Show all lines below holding the string "rows".
______________________________
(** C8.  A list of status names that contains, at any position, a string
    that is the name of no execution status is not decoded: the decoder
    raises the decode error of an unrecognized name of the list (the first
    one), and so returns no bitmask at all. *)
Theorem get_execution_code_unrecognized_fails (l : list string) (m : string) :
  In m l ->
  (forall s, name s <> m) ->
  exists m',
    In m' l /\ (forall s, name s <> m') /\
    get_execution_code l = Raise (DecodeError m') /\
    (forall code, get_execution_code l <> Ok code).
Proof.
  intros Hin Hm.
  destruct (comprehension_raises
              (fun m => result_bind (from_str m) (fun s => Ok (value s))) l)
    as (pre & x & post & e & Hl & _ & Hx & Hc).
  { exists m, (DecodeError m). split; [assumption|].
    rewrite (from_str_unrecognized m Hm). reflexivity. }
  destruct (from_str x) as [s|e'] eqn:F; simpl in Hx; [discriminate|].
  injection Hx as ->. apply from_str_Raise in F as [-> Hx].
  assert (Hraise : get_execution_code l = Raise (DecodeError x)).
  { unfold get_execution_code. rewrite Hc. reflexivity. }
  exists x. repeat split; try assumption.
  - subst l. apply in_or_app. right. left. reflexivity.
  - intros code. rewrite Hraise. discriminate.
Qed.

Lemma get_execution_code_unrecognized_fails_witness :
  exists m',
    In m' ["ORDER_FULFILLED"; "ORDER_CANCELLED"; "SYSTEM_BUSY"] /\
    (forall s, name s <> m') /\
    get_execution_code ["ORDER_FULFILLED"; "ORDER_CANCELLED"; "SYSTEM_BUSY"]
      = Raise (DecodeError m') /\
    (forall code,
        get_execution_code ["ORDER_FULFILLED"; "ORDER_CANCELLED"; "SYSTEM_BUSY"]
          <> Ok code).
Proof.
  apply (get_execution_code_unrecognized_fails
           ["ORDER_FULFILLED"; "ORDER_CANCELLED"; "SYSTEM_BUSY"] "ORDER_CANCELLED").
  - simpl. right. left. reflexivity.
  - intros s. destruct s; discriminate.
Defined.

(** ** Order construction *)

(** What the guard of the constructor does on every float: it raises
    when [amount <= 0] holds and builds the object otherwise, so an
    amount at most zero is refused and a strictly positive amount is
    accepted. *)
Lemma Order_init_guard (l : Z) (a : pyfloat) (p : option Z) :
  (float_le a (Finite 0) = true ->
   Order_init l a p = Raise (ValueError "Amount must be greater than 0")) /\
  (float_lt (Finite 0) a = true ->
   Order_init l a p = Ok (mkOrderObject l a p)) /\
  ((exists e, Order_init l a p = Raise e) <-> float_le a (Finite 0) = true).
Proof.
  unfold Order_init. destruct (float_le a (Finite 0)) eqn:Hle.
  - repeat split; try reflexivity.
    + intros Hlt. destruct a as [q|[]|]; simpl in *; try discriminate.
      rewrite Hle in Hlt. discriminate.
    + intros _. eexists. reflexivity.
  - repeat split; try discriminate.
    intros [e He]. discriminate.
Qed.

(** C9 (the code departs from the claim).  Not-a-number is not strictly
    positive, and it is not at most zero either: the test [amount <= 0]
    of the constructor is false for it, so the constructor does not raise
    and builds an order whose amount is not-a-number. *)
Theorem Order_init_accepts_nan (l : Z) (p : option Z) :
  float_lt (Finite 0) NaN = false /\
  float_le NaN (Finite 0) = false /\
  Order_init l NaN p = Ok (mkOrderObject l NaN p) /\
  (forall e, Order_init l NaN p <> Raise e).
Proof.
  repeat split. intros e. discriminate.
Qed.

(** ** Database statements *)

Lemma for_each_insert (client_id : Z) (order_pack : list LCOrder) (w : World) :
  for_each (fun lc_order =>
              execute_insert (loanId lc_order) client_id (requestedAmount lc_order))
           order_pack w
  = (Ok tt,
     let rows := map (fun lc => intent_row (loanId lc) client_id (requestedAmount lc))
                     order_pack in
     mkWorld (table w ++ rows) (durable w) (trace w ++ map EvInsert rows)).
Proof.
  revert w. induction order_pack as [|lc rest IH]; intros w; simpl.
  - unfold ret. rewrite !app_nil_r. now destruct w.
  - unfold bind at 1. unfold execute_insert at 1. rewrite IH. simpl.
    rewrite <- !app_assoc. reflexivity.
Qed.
______________________________
## FINAL ANSWER
     let rows := map (fun lc => intent_row (loanId lc) client_id (requestedAmount lc))
     mkWorld (table w ++ rows) (durable w) (trace w ++ map EvInsert rows)).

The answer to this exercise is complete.